Whenever I interview a fighter, I wonder what made them want to fight in the first place. Male or female, what would drive a person to want to step inside a ring for an old fashioned fist fight? Why would anyone want to make that happen exactly?
“For women, it’s an empowerment thing,” Moss said. “Not because we want to prove something to someone else but because we want to prove something to ourselves. We want to go out there and conquer our own fears as well as the things we’re told we cannot do.”
Boxing hit Moss like a ton bricks. She fell in love with the sport fast, furious and seemingly out of nowhere.
“I never really watched boxing until the first Holyfield-Tyson fight,” she recalled. “Honestly, I never really paid that much attention to boxing.”
“I stumbled into the gym [at age 34] because a friend of mine saw that Jennifer Lopez movie (“Enough, from 2002”),” Moss remembered with a laugh. “It was the women empowerment thing! I just followed her in. I thought she was crazy!”
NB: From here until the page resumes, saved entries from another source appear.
Lemma group_by_workflow_from (rows : list HistoryRecord) :
  forall acc,
    let groups :=
      fold_left
        (fun acc r =>
           let wf := strip (h_workflow r) in
           if wf =? "" then acc
           else dict_update wf
                  (fun old =>
                     (match old with Some cs => cs | None => [] end
                      ++ [h_total_cost r])%list)
                  acc)
        rows acc in
    group_sizes groups = (group_sizes acc + len (labelled rows))%Z
    /\ (NoDup (map fst acc) -> NoDup (map fst groups))
    /\ (forall k, In k (map fst groups) ->
                  In k (map fst acc)
                  \/ (k <> "" /\ exists r, In r rows /\ k = strip (h_workflow r))).
Proof.
  induction rows as [| r rest IH]; intros acc; cbv zeta.
  - simpl. unfold len. simpl. split; [lia |]. split; auto.
  - cbn [fold_left]. unfold labelled. cbn [filter]. fold (labelled rest).
    destruct (strip (h_workflow r) =? "") eqn:Hblank; cbn [negb].
    + specialize (IH acc). cbv zeta in IH. destruct IH as [IHn [IHnd IHk]].
      split; [exact IHn |]. split; [exact IHnd |].
      intros k Hk. destruct (IHk k Hk) as [Hacc | [Hne [r' [Hin ->]]]];
        [left; exact Hacc |].
      right. split; [exact Hne |]. exists r'. split; [right; exact Hin | reflexivity].
    + match goal with
      | |- context [fold_left ?step rest ?acc'] =>
          specialize (IH acc')
      end.
      cbv zeta in IH. destruct IH as [IHn [IHnd IHk]].
      split; [| split].
      * rewrite IHn, workflow_table_update. unfold len. simpl List.length. lia.
      * intros Hnd. apply IHnd. apply dict_update_keys. exact Hnd.
      * intros k Hk. destruct (IHk k Hk) as [Hacc | [Hne [r' [Hin ->]]]].
        -- apply dict_update_keys in Hacc. destruct Hacc as [-> | Hacc];
             [| left; exact Hacc].
           right. split.
           ++ intros E. rewrite E in Hblank. discriminate Hblank.
           ++ exists r. split; [left; reflexivity | reflexivity].
        -- right. split; [exact Hne |].
           exists r'. split; [right; exact Hin | reflexivity].
Qed.
(** * The state/config manager of the VLESS control plane

    A shallow embedding of [internal/vpnserver/manager.go] (and of the parts
    of the Go standard library it calls) together with the properties the
    specification states about it.

    Go strings are byte sequences: they are modelled by [string] (a list
    of [ascii], i.e. of 8-bit bytes).  Go's [int] is modelled by [Z]
    (64-bit range where the library checks it), [map[string]T] by
    [gmap string T]. *)

From Stdlib Require Import ZArith NArith Ascii String List Lia DecimalString Decimal DecimalZ.
From stdpp Require Import gmap strings list fin_maps sorting.

Set Warnings "-register-all".
Open Scope string_scope.
Open Scope Z_scope.

(* ===================================================================== *)
(** ** Bytes and byte classes *)
(* ===================================================================== *)

Definition byte (n : N) : ascii := ascii_of_N n.
Definition code (c : ascii) : N := N_of_ascii c.

Definition in_range (lo hi : N) (c : ascii) : bool :=
  ((lo <=? code c) && (code c <=? hi))%N.

Definition is_digit (c : ascii) : bool := in_range 48 57 c.
Definition is_lower (c : ascii) : bool := in_range 97 122 c.
Definition is_upper (c : ascii) : bool := in_range 65 90 c.
(** [c < utf8.RuneSelf] *)
Definition is_ascii (c : ascii) : bool := (code c <? 128)%N.

Fixpoint string_forallb (p : ascii -> bool) (s : string) : bool :=
  match s with
  | EmptyString => true
  | String c r => p c && string_forallb p r
  end.

Fixpoint string_existsb (p : ascii -> bool) (s : string) : bool :=
  match s with
  | EmptyString => false
  | String c r => p c || string_existsb p r
  end.

Fixpoint string_map (f : ascii -> ascii) (s : string) : string :=
  match s with
  | EmptyString => EmptyString
  | String c r => String (f c) (string_map f r)
  end.

Fixpoint string_drop (n : nat) (s : string) : string :=
  match n, s with
  | O, _ => s
  | S n', String _ r => string_drop n' r
  | S _, EmptyString => EmptyString
  end.

(** [s] with its last byte removed, and the last byte of [s]. *)
Fixpoint string_init (s : string) : string :=
  match s with
  | EmptyString => EmptyString
  | String c EmptyString => EmptyString
  | String c r => String c (string_init r)
  end.

Fixpoint string_last (s : string) : option ascii :=
  match s with
  | EmptyString => None
  | String c EmptyString => Some c
  | String _ r => string_last r
  end.

(** [strings.HasPrefix s p] *)
Fixpoint HasPrefix (s p : string) : bool :=
  match p, s with
  | EmptyString, _ => true
  | String a p', String b s' => Ascii.eqb a b && HasPrefix s' p'
  | String _ _, EmptyString => false
  end.

(* ===================================================================== *)
(** ** package strings *)
(* ===================================================================== *)

(** The UTF-8 encodings of the code points with Unicode property
    White_Space, which is what [unicode.IsSpace] tests: the six ASCII
    ones, U+0085, U+00A0, U+1680, U+2000..U+200A, U+2028, U+2029, U+202F,
    U+205F and U+3000. *)
Definition bytes (l : list N) : string :=
  string_of_list_ascii (List.map byte l).

Definition spaceEncodings : list string :=
  List.map bytes
    [ [9]; [10]; [11]; [12]; [13]; [32];
      [194; 133]; [194; 160];
      [225; 154; 128];
      [226; 128; 128]; [226; 128; 129]; [226; 128; 130]; [226; 128; 131];
      [226; 128; 132]; [226; 128; 133]; [226; 128; 134]; [226; 128; 135];
      [226; 128; 136]; [226; 128; 137]; [226; 128; 138];
      [226; 128; 168]; [226; 128; 169]; [226; 128; 175];
      [226; 129; 159];
      [227; 128; 128] ]%N.

(** Length of the white-space rune [s] starts with, [0] when [s] does not
    start with one ([utf8.DecodeRuneInString] followed by
    [unicode.IsSpace]). *)
Fixpoint matchPrefix (pats : list string) (s : string) : nat :=
  match pats with
  | [] => O
  | p :: ps => if HasPrefix s p then String.length p else matchPrefix ps s
  end.
(** X2.  Under a context that never ends and a backoff of at least 4ns,
    an operation that fails at every call is called exactly [attempts]
    times; the result is the error of its last call; and the timer is
    set once after every call, the last one included. *)
Theorem DoWithBackoff_all_fail :
  forall (ctx : Context) (script : nat -> option error) (attempts backoff : Z)
         (w : World nat),
    4 <= backoff <= MaxInt64 -> done_at ctx = None ->
    (forall k, script k <> None) ->
    1 <= attempts -> heap w = 0%nat ->
    exists w',
      utils.DoWithBackoff ctx (scenario.counting script) attempts backoff w
      = Ret (script (Z.to_nat attempts - 1)%nat) w'
      /\ heap w' = Z.to_nat attempts
      /\ length (slept w') = (length (slept w) + Z.to_nat attempts)%nat.
Proof.
  intros ctx script attempts backoff w Hb Hc Hfail Ha Hw.
  destruct (counting_all_fail ctx script attempts backoff Hb Hc Hfail
              (Z.to_nat attempts) 0 None w ltac:(lia))
    as (js & w' & Hrun & Hheap & Hlen & _ & Hsl).
  exists w'. unfold utils.DoWithBackoff. rewrite Hrun. split; [| split].
  - f_equal. destruct (Z.to_nat attempts) as [| m] eqn:Hn; [lia |].
    rewrite Hw. f_equal. lia.
  - lia.
  - rewrite Hsl, length_app, length_rev, length_imap. lia.
Qed.

Lemma DoWithBackoff_all_fail_witness :
  exists w',
    utils.DoWithBackoff Background (scenario.counting scenario.alwaysFails) 4 (5 * Second)
      (scenario.quiet 0 0%nat)
    = Ret (scenario.alwaysFails (Z.to_nat 4 - 1)%nat) w'
    /\ heap w' = Z.to_nat 4
    /\ length (slept w') = (length (slept (scenario.quiet 0 0%nat)) + Z.to_nat 4)%nat.
Proof.
  apply (DoWithBackoff_all_fail Background scenario.alwaysFails 4 (5 * Second)
           (scenario.quiet 0 0%nat)).
  - unfold Second, MaxInt64. lia.
  - reflexivity.
  - intros k. discriminate.
  - lia.
  - reflexivity.
Defined.

Lemma sleep_no_overflow (backoff i j : Z) :
  4 <= backoff -> 0 <= i -> 0 <= j < div64 backoff 4 ->
  backoff * 2 ^ i + Z.quot backoff 4 <= MaxInt64 ->
  add64 (mul64 backoff (shl64 1 i)) j = backoff * 2 ^ i + j /\ j < Z.quot backoff 4.
Proof.
  intros Hb Hi Hj Hmax.
  assert (Hq : 1 <= Z.quot backoff 4 <= backoff)
    by (Z.to_euclidean_division_equations; lia).
  assert (Hp : 0 < 2 ^ i) by (apply Z.pow_pos_nonneg; lia).
  assert (Hbp : 2 ^ i <= backoff * 2 ^ i) by nia.
  assert (Hi63 : i < 63).
  { apply (Z.pow_lt_mono_r_iff 2); [lia | lia |]. unfold MaxInt64 in Hmax. lia. }
  assert (Hdiv : div64 backoff 4 = Z.quot backoff 4).
  { unfold div64. apply wrap64_small. unfold MinInt64, MaxInt64 in *. lia. }
  rewrite Hdiv in Hj.
  unfold shl64. destruct (Z.leb_spec 64 i); [lia |].
  rewrite Z.shiftl_mul_pow2, Z.mul_1_l by lia.
  rewrite (wrap64_small (2 ^ i)) by (unfold MinInt64, MaxInt64 in *; lia).
  unfold mul64. rewrite wrap64_small by (unfold MinInt64, MaxInt64 in *; nia).
  unfold add64. rewrite wrap64_small by (unfold MinInt64, MaxInt64 in *; nia).
  split; [reflexivity | lia].
Qed.

(** X3.  In such a run, as long as the durations fit in an [int64], the
    timer set after attempt [k] (from 0) is [backoff * 2^k] plus a
    jitter in [[0, backoff/4)]. *)
Theorem DoWithBackoff_sleep_schedule :
  forall (ctx : Context) (script : nat -> option error) (attempts backoff : Z)
         (w : World nat),
    4 <= backoff -> done_at ctx = None ->
    (forall k, script k <> None) ->
    1 <= attempts ->
    backoff * 2 ^ (attempts - 1) + Z.quot backoff 4 <= MaxInt64 ->
    exists js w',
      utils.DoWithBackoff ctx (scenario.counting script) attempts backoff w
      = Ret (script (heap w + (Z.to_nat attempts - 1))%nat) w'
      /\ length js = Z.to_nat attempts
      /\ Forall (fun j => 0 <= j < Z.quot backoff 4) js
      /\ slept w' = (rev (imap (fun k j => backoff * 2 ^ Z.of_nat k + j) js) ++ slept w)%list.
Proof.
  intros ctx script attempts backoff w Hb Hc Hfail Ha Hmax.
  assert (Hp : 0 < 2 ^ (attempts - 1)) by (apply Z.pow_pos_nonneg; lia).
  assert (Hb' : 4 <= backoff <= MaxInt64).
  { split; [exact Hb |].
    assert (0 <= Z.quot backoff 4) by (Z.to_euclidean_division_equations; lia). nia. }
  destruct (counting_all_fail ctx script attempts backoff Hb' Hc Hfail
              (Z.to_nat attempts) 0 None w ltac:(lia))
    as (js & w' & Hrun & Hheap & Hlen & Hjs & Hsl).
  exists js, w'. unfold utils.DoWithBackoff. rewrite Hrun.
  split; [| split; [exact Hlen | split]].
  - f_equal. destruct (Z.to_nat attempts) as [| m] eqn:Hn; [lia |]. f_equal. lia.
  - rewrite Forall_forall in *. intros j Hin.
    assert (Hq : div64 backoff 4 = Z.quot backoff 4).
    { unfold div64. apply wrap64_small.
      assert (1 <= Z.quot backoff 4 <= backoff)
        by (Z.to_euclidean_division_equations; lia).
      unfold MinInt64, MaxInt64 in *. lia. }
    rewrite <- Hq. apply Hjs, Hin.
  - rewrite Hsl. f_equal. f_equal. apply imap_ext. intros k j Hk. simpl.
    assert (Hklt : (k < Z.to_nat attempts)%nat).
    { rewrite <- Hlen. apply lookup_lt_Some in Hk. exact Hk. }
    assert (Hjr : 0 <= j < div64 backoff 4).
    { rewrite Forall_forall in Hjs. apply Hjs.
      apply list_elem_of_lookup. exists k. exact Hk. }
    apply sleep_no_overflow; try lia.
    assert (Hmono : 2 ^ Z.of_nat k <= 2 ^ (attempts - 1))
      by (apply Z.pow_le_mono_r; lia).
    nia.
Qed.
Boxing has a funny way of drawing people to it, but once you’re hooked – well, you’re hooked. For Moss, it was no different.
“It only took one training session for me to decide it’s where I wanted to be.”
Moss has been there ever since. The retired champion is a boxing trainer, fitness guru and promoter of her increasingly popular white-collar charity boxing shows in Georgia. She oversees fights internationally for sanctioning organizations and is a chairperson for the Champions of Dignity Association, a charity dedicated to providing care for retired boxers as well as educating the sport’s current ones.
She’s a boxing evangelist who spreads what she calls “the boxing bug” everywhere she can. It’s what drives her, and it’s why you perhaps should listen when she says this is an unprecedented time in women’s boxing.
“I really do believe women’s boxing is on the verge of a major change,” she said. “I’ve only been in boxing for about 12 years, and I’ve already seen so much. It’s a total turnaround. I mean, women’s boxing for amateurs is now incredible! We’re real fighters. We don’t have to get in there now and hope to look like real fighters.”
One of the reasons Moss thinks women’s boxing had such a tough time maintaining its momentum during the 2000s was because a lot of the fighters were not employing the sweetest of science.
“There was so little experience out there,” said Moss. “Nobody really knew how to fight, and if you did know how to fight, there was nobody out there to fight you who knew how to fight.”
Moss believes its different now. The 2012 U.S. Olympic team knows how to fight, and she expects big things from the three-person team of Marlen Esparza, Queen Underwood and Claressa Shields. Moss believes at least two of the three women will win silver or gold, and she’s anxious to see what happens after the Olympics with the group, whether they continue their amateur careers or try their hands in the professional ranks.
Whatever the case, Moss believes the opportunity is there for something really special for this group of female athletes, and she’s glad she finally gets to see it.
“We have fought so hard to get this. We want people to know that we are real fighters. We think like fighters. We talk like fighters.This means a lot to us. This is our chance to show the world who we are. This is huge.”